THE RECORDS:
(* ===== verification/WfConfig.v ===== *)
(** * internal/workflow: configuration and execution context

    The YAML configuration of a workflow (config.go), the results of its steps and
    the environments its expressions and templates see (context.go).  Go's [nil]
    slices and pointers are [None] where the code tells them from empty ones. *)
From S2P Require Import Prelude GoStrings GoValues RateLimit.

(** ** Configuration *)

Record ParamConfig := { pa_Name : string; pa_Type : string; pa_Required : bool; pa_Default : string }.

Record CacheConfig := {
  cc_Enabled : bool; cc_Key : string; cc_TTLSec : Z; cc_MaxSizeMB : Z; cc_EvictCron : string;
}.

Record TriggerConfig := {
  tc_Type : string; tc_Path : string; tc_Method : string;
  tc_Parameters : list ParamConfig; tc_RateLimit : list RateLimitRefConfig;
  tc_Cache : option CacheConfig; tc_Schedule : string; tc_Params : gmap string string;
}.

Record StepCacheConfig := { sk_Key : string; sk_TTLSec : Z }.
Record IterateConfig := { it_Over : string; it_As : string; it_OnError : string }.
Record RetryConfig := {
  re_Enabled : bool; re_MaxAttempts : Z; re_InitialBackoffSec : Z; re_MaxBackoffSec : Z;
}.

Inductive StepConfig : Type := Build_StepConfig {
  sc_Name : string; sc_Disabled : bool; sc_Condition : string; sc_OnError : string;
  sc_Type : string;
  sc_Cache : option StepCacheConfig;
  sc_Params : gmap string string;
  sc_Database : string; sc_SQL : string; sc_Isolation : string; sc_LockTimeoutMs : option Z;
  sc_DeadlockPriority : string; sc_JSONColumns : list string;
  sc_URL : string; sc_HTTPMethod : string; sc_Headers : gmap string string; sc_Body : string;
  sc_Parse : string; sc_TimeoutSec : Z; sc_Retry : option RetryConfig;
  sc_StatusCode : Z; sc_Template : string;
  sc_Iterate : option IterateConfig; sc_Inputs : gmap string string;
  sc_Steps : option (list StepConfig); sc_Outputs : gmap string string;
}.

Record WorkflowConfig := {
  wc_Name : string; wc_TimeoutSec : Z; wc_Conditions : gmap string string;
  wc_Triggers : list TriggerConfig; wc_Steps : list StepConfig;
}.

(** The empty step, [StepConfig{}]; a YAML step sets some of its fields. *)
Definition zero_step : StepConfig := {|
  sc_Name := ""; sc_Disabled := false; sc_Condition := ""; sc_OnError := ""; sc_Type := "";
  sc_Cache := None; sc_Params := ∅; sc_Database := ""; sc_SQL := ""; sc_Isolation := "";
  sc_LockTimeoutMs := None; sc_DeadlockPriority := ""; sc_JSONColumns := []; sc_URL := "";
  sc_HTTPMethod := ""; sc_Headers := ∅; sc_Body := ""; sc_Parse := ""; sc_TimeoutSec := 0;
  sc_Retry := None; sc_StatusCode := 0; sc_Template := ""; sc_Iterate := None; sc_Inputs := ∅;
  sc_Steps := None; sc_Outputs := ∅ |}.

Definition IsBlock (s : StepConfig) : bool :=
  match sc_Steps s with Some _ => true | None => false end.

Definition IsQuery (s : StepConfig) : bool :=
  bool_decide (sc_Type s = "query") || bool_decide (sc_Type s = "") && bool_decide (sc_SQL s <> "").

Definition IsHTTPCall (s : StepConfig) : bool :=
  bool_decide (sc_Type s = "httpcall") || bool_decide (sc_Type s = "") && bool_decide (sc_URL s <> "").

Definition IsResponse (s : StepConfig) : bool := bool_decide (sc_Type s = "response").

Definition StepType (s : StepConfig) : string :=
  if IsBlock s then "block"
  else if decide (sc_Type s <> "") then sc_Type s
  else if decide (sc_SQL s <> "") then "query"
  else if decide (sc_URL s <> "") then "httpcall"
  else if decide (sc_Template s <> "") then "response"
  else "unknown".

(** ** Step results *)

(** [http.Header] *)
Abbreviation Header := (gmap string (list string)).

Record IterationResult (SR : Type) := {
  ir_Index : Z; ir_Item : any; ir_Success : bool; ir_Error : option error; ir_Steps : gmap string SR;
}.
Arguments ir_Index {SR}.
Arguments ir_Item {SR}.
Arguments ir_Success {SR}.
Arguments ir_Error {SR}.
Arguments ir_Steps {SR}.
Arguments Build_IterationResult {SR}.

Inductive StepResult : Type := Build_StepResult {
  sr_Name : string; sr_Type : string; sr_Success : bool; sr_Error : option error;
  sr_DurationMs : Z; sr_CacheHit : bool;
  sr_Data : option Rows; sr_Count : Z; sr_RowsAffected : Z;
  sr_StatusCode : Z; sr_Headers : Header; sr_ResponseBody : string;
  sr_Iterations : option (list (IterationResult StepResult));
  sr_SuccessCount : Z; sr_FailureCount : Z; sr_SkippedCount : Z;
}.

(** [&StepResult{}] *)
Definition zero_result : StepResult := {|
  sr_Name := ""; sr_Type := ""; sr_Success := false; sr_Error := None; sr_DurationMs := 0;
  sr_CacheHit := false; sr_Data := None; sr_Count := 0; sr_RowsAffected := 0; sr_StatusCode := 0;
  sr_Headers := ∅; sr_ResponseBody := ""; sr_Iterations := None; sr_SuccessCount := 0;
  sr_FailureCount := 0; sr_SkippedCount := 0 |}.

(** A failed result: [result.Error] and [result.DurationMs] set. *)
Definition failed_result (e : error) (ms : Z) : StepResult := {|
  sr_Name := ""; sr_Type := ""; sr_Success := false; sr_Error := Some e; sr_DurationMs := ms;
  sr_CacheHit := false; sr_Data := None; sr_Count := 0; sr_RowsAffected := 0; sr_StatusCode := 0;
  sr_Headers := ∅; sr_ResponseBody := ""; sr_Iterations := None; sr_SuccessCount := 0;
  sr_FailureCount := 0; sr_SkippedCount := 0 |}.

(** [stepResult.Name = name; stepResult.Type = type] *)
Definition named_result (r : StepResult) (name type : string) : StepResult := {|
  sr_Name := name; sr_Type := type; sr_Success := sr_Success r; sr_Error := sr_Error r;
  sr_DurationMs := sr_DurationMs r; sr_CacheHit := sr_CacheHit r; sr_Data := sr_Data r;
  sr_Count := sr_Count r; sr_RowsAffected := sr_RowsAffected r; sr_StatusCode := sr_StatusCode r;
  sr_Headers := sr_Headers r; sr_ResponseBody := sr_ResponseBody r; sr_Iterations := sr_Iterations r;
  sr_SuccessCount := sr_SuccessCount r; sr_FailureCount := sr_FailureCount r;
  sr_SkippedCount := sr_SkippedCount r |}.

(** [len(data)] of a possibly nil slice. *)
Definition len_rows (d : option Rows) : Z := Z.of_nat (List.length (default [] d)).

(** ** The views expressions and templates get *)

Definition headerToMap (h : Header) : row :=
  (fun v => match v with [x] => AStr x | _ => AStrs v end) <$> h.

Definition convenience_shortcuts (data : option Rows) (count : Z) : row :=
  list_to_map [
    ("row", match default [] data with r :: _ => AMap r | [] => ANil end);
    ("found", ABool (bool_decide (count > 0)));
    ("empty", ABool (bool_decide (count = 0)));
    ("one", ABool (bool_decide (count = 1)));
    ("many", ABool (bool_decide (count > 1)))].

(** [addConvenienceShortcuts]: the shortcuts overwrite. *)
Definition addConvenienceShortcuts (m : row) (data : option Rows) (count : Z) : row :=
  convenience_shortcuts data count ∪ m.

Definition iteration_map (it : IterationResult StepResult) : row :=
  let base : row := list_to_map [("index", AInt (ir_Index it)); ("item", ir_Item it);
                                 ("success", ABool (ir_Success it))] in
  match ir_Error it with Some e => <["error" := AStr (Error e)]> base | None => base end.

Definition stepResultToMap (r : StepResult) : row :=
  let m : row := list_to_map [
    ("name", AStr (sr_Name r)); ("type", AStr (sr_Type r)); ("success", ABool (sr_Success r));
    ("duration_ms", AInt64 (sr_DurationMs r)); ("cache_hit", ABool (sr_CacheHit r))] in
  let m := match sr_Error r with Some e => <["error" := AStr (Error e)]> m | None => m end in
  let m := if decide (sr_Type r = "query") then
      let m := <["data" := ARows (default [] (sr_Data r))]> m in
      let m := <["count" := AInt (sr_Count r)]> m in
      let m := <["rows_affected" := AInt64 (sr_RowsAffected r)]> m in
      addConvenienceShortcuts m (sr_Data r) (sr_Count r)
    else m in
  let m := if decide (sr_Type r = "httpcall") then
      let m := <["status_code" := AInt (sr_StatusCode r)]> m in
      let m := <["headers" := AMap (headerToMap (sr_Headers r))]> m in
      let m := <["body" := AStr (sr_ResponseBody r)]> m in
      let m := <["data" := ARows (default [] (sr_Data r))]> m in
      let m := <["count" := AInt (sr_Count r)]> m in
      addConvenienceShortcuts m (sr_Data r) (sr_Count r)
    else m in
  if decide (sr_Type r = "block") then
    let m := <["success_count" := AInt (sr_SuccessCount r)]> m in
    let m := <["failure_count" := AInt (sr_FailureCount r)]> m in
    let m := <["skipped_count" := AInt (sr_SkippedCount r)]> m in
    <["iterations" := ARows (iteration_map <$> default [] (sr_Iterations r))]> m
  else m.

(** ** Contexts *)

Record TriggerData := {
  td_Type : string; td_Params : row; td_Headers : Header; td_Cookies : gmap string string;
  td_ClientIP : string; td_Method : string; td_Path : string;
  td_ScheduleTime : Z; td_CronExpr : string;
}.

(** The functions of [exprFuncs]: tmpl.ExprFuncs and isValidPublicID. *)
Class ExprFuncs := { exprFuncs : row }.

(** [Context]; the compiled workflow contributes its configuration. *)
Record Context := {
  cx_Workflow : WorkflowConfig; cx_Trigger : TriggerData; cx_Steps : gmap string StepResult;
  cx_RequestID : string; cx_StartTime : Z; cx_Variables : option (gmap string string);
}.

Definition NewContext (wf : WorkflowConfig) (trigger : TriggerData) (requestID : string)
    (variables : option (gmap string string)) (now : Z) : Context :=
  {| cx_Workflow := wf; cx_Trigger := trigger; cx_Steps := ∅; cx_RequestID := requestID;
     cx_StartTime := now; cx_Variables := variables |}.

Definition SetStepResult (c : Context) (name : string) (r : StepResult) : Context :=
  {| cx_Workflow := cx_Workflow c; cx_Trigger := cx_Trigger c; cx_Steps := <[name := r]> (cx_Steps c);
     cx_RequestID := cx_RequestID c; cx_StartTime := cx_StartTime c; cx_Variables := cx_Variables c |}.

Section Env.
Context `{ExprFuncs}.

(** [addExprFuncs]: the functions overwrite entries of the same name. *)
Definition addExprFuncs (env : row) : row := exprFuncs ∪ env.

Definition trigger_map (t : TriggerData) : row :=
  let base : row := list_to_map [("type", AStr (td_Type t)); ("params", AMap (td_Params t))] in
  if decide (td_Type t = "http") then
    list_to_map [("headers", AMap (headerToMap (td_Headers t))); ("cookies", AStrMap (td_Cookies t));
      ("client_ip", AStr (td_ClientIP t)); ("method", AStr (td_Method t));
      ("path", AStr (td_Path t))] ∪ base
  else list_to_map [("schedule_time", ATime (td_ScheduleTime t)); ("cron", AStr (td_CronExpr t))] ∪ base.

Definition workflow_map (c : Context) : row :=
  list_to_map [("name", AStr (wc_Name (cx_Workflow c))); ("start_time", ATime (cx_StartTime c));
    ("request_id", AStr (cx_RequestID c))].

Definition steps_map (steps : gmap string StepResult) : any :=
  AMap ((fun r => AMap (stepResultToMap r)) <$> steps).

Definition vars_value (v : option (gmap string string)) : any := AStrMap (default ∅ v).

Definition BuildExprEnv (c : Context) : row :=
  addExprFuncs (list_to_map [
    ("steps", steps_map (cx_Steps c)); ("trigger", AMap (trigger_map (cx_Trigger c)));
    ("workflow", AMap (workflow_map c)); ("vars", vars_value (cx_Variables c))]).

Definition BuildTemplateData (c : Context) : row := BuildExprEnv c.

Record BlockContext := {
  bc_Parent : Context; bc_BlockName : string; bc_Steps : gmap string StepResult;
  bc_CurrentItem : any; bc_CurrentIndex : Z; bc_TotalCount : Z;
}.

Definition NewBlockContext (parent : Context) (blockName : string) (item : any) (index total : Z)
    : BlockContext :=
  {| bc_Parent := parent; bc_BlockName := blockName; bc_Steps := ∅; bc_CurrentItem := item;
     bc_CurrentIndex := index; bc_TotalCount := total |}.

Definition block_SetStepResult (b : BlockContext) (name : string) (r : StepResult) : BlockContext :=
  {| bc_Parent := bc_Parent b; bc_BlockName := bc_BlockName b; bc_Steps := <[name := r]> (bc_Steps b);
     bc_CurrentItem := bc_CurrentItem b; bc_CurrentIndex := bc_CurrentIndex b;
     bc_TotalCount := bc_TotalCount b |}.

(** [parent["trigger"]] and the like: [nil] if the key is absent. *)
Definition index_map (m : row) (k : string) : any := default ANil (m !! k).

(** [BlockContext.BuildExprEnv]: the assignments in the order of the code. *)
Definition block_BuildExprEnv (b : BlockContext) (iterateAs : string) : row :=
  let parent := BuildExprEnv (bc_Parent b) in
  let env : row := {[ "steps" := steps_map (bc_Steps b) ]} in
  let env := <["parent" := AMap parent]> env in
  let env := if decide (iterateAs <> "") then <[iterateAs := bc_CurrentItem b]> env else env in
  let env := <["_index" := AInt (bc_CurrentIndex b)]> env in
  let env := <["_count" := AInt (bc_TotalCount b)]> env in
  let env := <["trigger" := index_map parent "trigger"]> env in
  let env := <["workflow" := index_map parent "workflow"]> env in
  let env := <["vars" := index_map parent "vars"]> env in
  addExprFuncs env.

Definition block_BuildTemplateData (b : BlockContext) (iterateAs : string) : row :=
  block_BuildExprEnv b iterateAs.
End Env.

GOAL OF THE EXERCISE:
Return, line for line and unchanged, the data from its first line through the line containing "From S2P Require".

RESULT FOR THIS EXERCISE:
(* ===== verification/WfConfig.v ===== *)
(** * internal/workflow: configuration and execution context

    The YAML configuration of a workflow (config.go), the results of its steps and
    the environments its expressions and templates see (context.go).  Go's [nil]
    slices and pointers are [None] where the code tells them from empty ones. *)
From S2P Require Import Prelude GoStrings GoValues RateLimit.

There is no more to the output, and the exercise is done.